[Opening Input for this task section]
(** Pinning the first and the last column of [X]. *)
Lemma pin_ends_run o :
  (x_first <- lift (col (HermiteSimpson.X (hs_grid tf N nx nu)) 0);;
   c <- lift (equals x_first (map Const x0));; subject_to c;;
   x_last <- lift (col (HermiteSimpson.X (hs_grid tf N nx nu)) (-1));;
   c <- lift (equals x_last (map Const xf));; subject_to c) o
  = Ok (tt, {| nvars := nvars o;
               constraints := constraints o ++ hs_boundary N nx x0 xf;
               objective := objective o; initial := initial o |}).
Proof.
  cbn [hs_grid HermiteSimpson.X].
  assert (H0 : (0 < 2 * N + 1)%nat) by lia.
  change 0%Z with (Z.of_nat 0).
  rewrite (bind_lift _ _ (col_vmat 0 nx H0)).
  assert (E0 : equals (vmat_col 0 nx 0) (map Const x0)
               = Ok (EqC (vmat_col 0 nx 0) (map Const x0))).
  { unfold equals. now rewrite length_vmat_col, length_map, len_x0, Nat.eqb_refl. }
  rewrite (bind_lift _ _ E0), bind_subject_to.
  rewrite (bind_lift _ _ (col_vmat_last 0 nx H0)).
  assert (E1 : equals (vmat_col 0 nx (2 * N + 1 - 1)) (map Const xf)
               = Ok (EqC (vmat_col 0 nx (2 * N + 1 - 1)) (map Const xf))).
  { unfold equals. now rewrite length_vmat_col, length_map, len_xf, Nat.eqb_refl. }
  rewrite (bind_lift _ _ E1).
  unfold subject_to, hs_boundary. cbn [nvars constraints objective initial].
  now rewrite <- app_assoc.
Qed.
End EndColumns.

Lemma blockmove_dynamics :
  exists f, BlockMove.derive_dynamics = Ok f
    /\ dims (f_in f) = [BlockMove.nx; BlockMove.nu].
Proof. eexists. split; reflexivity. Qed.

Lemma cartpole_dynamics :
  exists f, CartPole.derive_dynamics = Ok f
    /\ dims (f_in f) = [CartPole.nx; CartPole.nu].
Proof. eexists. split; reflexivity. Qed.

Lemma blockmove_build_run tf N :
  exists f o,
    BlockMove.derive_dynamics = Ok f
    /\ BlockMove.build tf N
       = Ok ({| BlockMove.g_grid := hs_grid tf N 2 1; BlockMove.g_f := f;
                BlockMove.g_simp := [simpson_row N];
                BlockMove.g_J := simpson_J N (2 * (2 * N + 1)) |}, o)
    /\ constraints o = hs_boundary N 2 [0; 0] [1; 0]
    /\ objective o = Some (simpson_J N (2 * (2 * N + 1))).
Proof.
  destruct blockmove_dynamics as (f & Ef & Df). exists f.
  destruct (hs_decision_variables_run tf N 2 1) as (o1 & E1 & C1 & J1).
  pose proof (objective_run N (vmat 0 2 (2 * N + 1)) (linspace 0 tf (2 * N + 1))
                (2 * (2 * N + 1)) o1) as E2.
  fold (hs_grid tf N 2 1) in E2.
  set (o2 := {| nvars := nvars o1; constraints := constraints o1;
                objective := Some (simpson_J N (2 * (2 * N + 1)));
                initial := initial o1 |}) in E2.
  pose proof (@pin_ends_run tf N 2 1 [0; 0]%Q [1; 0]%Q eq_refl eq_refl o2) as E3.
  set (o3 := {| nvars := nvars o2;
                constraints := constraints o2 ++ hs_boundary N 2 [0; 0] [1; 0];
                objective := objective o2; initial := initial o2 |}) in E3.
  pose proof (@dynamics_constraints_run N 2 1 0 (2 * (2 * N + 1))
                (linspace 0 tf (2 * N + 1)) f o3 Df) as E4.
  fold (hs_grid tf N 2 1) in E4.
  destruct (@set_initial_ok (HermiteSimpson.X (hs_grid tf N 2 1))
              (of_rows 0%Q [HermiteSimpson.t (hs_grid tf N 2 1);
                            np_full (length (HermiteSimpson.t (hs_grid tf N 2 1))) 1%Q]) o3)
    as (o4 & E5 & C5 & J5).
  { unfold shape, of_rows. cbn [hs_grid HermiteSimpson.X HermiteSimpson.t vmat nrow ncol hd length].
    now rewrite linspace_length. }
  destruct (set_initial_zeros (HermiteSimpson.U (hs_grid tf N 2 1)) o4)
    as (o5 & E6 & C6 & J6).
  exists o5. split; [exact Ef|]. split; [|split].
  - unfold BlockMove.build, BlockMove.cell.
    rewrite (bind_ok _ _ _ E1), (bind_lift _ _ Ef), (bind_ok _ _ _ E2).
    unfold BlockMove.boundary_constraints.
    cbn [map] in E3.
    assert (E7 : BlockMove.initial_guess (hs_grid tf N 2 1) o3 = Ok (tt, o5)).
    { unfold BlockMove.initial_guess. rewrite (bind_ok _ _ _ E5). exact E6. }
    rewrite (bind_ok _ _ _ E3), (bind_ok _ _ _ E4), (bind_ok _ _ _ E7).
    reflexivity.
  - rewrite C6, C5. cbn [o3 o2 constraints]. now rewrite C1.
  - rewrite J6, J5. reflexivity.
Qed.

Lemma cartpole_build_run tf N :
  exists f o,
    CartPole.derive_dynamics = Ok f
    /\ CartPole.build tf N
       = Ok ({| CartPole.g_grid := hs_grid tf N 4 1; CartPole.g_f := f;
                CartPole.g_simp := [simpson_row N];
                CartPole.g_J := simpson_J N (4 * (2 * N + 1)) |}, o)
    /\ constraints o = hs_boundary N 4 CartPole.x_init CartPole.x_final
    /\ objective o = Some (simpson_J N (4 * (2 * N + 1))).
Proof.
  destruct cartpole_dynamics as (f & Ef & Df). exists f.
  change CartPole.nx with 4%nat in Df. change CartPole.nu with 1%nat in Df.
  destruct (hs_decision_variables_run tf N 4 1) as (o1 & E1 & C1 & J1).
  pose proof (objective_run N (vmat 0 4 (2 * N + 1)) (linspace 0 tf (2 * N + 1))
                (4 * (2 * N + 1)) o1) as E2.
  fold (hs_grid tf N 4 1) in E2.
  set (o2 := {| nvars := nvars o1; constraints := constraints o1;
                objective := Some (simpson_J N (4 * (2 * N + 1)));
                initial := initial o1 |}) in E2.
  pose proof (@pin_ends_run tf N 4 1 CartPole.x_init CartPole.x_final
                eq_refl eq_refl o2) as E3.
  set (o3 := {| nvars := nvars o2;
                constraints := constraints o2
                               ++ hs_boundary N 4 CartPole.x_init CartPole.x_final;
                objective := objective o2; initial := initial o2 |}) in E3.
  pose proof (@dynamics_constraints_run N 4 1 0 (4 * (2 * N + 1))
                (linspace 0 tf (2 * N + 1)) f o3 Df) as E4.
  fold (hs_grid tf N 4 1) in E4.
  destruct (@set_initial_ok (HermiteSimpson.X (hs_grid tf N 4 1))
              (of_rows 0%Q (linspace_T CartPole.x_init CartPole.x_final (2 * N + 1))) o3)
    as (o4 & E5 & C5 & J5).
  { unfold shape, of_rows. cbn [hs_grid HermiteSimpson.X vmat nrow ncol].
    cbn [linspace_T CartPole.x_init CartPole.x_final combine map hd length fst snd].
    now rewrite linspace_length. }
  destruct (set_initial_zeros (HermiteSimpson.U (hs_grid tf N 4 1)) o4)
    as (o5 & E6 & C6 & J6).
  assert (E7 : CartPole.initial_guess N (hs_grid tf N 4 1) o3 = Ok (tt, o5)).
  { unfold CartPole.initial_guess. rewrite (bind_ok _ _ _ E5). exact E6. }
  exists o5. split; [exact Ef|]. split; [|split].
  - unfold CartPole.build, CartPole.cell.
    change CartPole.nx with 4%nat. change CartPole.nu with 1%nat.
    rewrite (bind_ok _ _ _ E1), (bind_lift _ _ Ef), (bind_ok _ _ _ E2).
    unfold CartPole.boundary_constraints.
    rewrite (bind_ok _ _ _ E3), (bind_ok _ _ _ E4), (bind_ok _ _ _ E7).
    reflexivity.
  - rewrite C6, C5. cbn [o3 o2 constraints]. now rewrite C1.
  - rewrite J6, J5. reflexivity.
Qed.



(* ------------------------------------------------------------------ *)
(** ** The Simpson coefficient vector *)

Lemma raw_weight_nth n i :
  (i < n)%nat ->
  nth i (map (fun i => 4 * (i mod 2) + 2 * ((i + 1) mod 2))%Z (range n)) 0%Z
  = (4 * (Z.of_nat i mod 2) + 2 * ((Z.of_nat i + 1) mod 2))%Z.
Proof.
  intros H. unfold range. rewrite map_map.
  rewrite (nth_indep _ 0%Z
             ((fun k => 4 * (Z.of_nat k mod 2) + 2 * ((Z.of_nat k + 1) mod 2))%Z 0%nat))
    by (rewrite length_map, length_seq; exact H).
  rewrite (map_nth (fun k => 4 * (Z.of_nat k mod 2) + 2 * ((Z.of_nat k + 1) mod 2))%Z).
  now rewrite seq_nth by exact H.
Qed.

Lemma simpson_row_first N : nth 0 (simpson_row N) 0%Z = 1%Z.
Proof.
  unfold simpson_row. destruct N as [|N].
  - reflexivity.
  - rewrite nth_update_other by lia. apply nth_update_same.
    unfold range. rewrite !length_map, length_seq. lia.
Qed.

Lemma simpson_row_last N : nth (2 * N) (simpson_row N) 0%Z = 1%Z.
Proof.
  unfold simpson_row. replace (2 * N + 1 - 1)%nat with (2 * N)%nat by lia.
  apply nth_update_same. unfold range.
  rewrite length_update, !length_map, length_seq. lia.
Qed.

Lemma simpson_row_inner N i :
  (0 < i < 2 * N)%nat ->
  nth i (simpson_row N) 0%Z
  = (4 * (Z.of_nat i mod 2) + 2 * ((Z.of_nat i + 1) mod 2))%Z.
Proof.
  intros H. unfold simpson_row.
  rewrite !nth_update_other by lia. apply raw_weight_nth. lia.
Qed.

Lemma odd_weight i :
  Nat.odd i = true -> (4 * (Z.of_nat i mod 2) + 2 * ((Z.of_nat i + 1) mod 2))%Z = 4%Z.
Proof.
  intros H. apply Nat.odd_spec in H. destruct H as (k & ->).
  Z.div_mod_to_equations. lia.
Qed.

Lemma even_weight i :
  Nat.even i = true -> (4 * (Z.of_nat i mod 2) + 2 * ((Z.of_nat i + 1) mod 2))%Z = 2%Z.
Proof.
  intros H. apply Nat.even_spec in H. destruct H as (k & ->).
  Z.div_mod_to_equations. lia.
Qed.

(** C6.  The Simpson quadrature weight vector built over [2N+1] points has
    first and last entry 1, every other odd-indexed entry 4 and every other
    even-indexed entry 2; both Hermite-Simpson cells bind it to [simp].
    (It holds for every [N], so in particular for every [N >= 1].) *)
Theorem simpson_weights (N : nat) :
  exists w,
    HermiteSimpson.simpson_coefficients N = Ok [w]
    /\ length w = (2 * N + 1)%nat
    /\ nth 0 w 0%Z = 1%Z
    /\ nth (2 * N) w 0%Z = 1%Z
    /\ (forall i, (0 < i < 2 * N)%nat -> Nat.odd i = true -> nth i w 0%Z = 4%Z)
    /\ (forall i, (0 < i < 2 * N)%nat -> Nat.even i = true -> nth i w 0%Z = 2%Z)
    /\ (forall tf, exists G o,
          BlockMove.build tf N = Ok (G, o) /\ BlockMove.g_simp G = [w])
    /\ (forall tf, exists G o,
          CartPole.build tf N = Ok (G, o) /\ CartPole.g_simp G = [w]).
Proof.
  exists (simpson_row N).
  split; [apply simpson_coefficients_run|].
  split; [apply length_simpson_row|].
  split; [apply simpson_row_first|].
  split; [apply simpson_row_last|].
  split; [|split; [|split]].
  - intros i Hi Ho. rewrite simpson_row_inner by exact Hi. now apply odd_weight.
  - intros i Hi He. rewrite simpson_row_inner by exact Hi. now apply even_weight.
  - intros tf. destruct (blockmove_build_run tf N) as (f & o & _ & E & _).
    do 2 eexists. split; [exact E|reflexivity].
  - intros tf. destruct (cartpole_build_run tf N) as (f & o & _ & E & _).
    do 2 eexists. split; [exact E|reflexivity].
Qed.

(* ------------------------------------------------------------------ *)
(** ** The dynamics-constraints loop *)



(* ------------------------------------------------------------------ *)
(** ** Boundary constraints *)

Lemma hs_boundary_pins N nx x0 xf :
  pins_ends (hs_boundary N nx x0 xf)
    (fun j => nth j (cols (vmat 0 nx (2 * N + 1))) [])
    (2 * N) x0 xf.
Proof.
  split; [repeat constructor|]. split.
  - intros r. rewrite !nth_cols_vmat by lia.
    replace (2 * N + 1 - 1)%nat with (2 * N)%nat by lia.
    unfold hs_boundary. replace (2 * N + 1 - 1)%nat with (2 * N)%nat by lia.
    rewrite <- !Forall2_map_Const. split.
    + intros H. inversion_clear H as [|? ? H1 H']. inversion_clear H' as [|? ? H2 _].
      split; assumption.
    + intros [H1 H2]. repeat constructor; assumption.
  - intros j k Hj H0 HN Hin. rewrite nth_cols_vmat in Hin by lia.
    unfold vmat_col in Hin. apply in_map_iff in Hin.
    destruct Hin as (i & Hi & Hr). injection Hi as <-. apply in_seq in Hr.
    unfold hs_boundary. cbn [flat_map constr_vars]. rewrite !vars_map_Const, !app_nil_r.
    intros Hk. apply in_app_or in Hk.
    destruct Hk as [Hk|Hk]; apply in_vars_vmat_col in Hk; destruct Hk as (i' & Hi' & Hk); nia.
Qed.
[Closing Input for this task section]
Working from the data above, extract solely the lines from the one containing "(map Const x0)))." through the one containing "unfold subject_to, hs_boundary.", exactly as they appear, both included.

               = Ok (EqC (vmat_col 0 nx 0) (map Const x0))).
  { unfold equals. now rewrite length_vmat_col, length_map, len_x0, Nat.eqb_refl. }
  rewrite (bind_lift _ _ E0), bind_subject_to.
  rewrite (bind_lift _ _ (col_vmat_last 0 nx H0)).
  assert (E1 : equals (vmat_col 0 nx (2 * N + 1 - 1)) (map Const xf)
               = Ok (EqC (vmat_col 0 nx (2 * N + 1 - 1)) (map Const xf))).
  { unfold equals. now rewrite length_vmat_col, length_map, len_xf, Nat.eqb_refl. }
  rewrite (bind_lift _ _ E1).
  unfold subject_to, hs_boundary. cbn [nvars constraints objective initial].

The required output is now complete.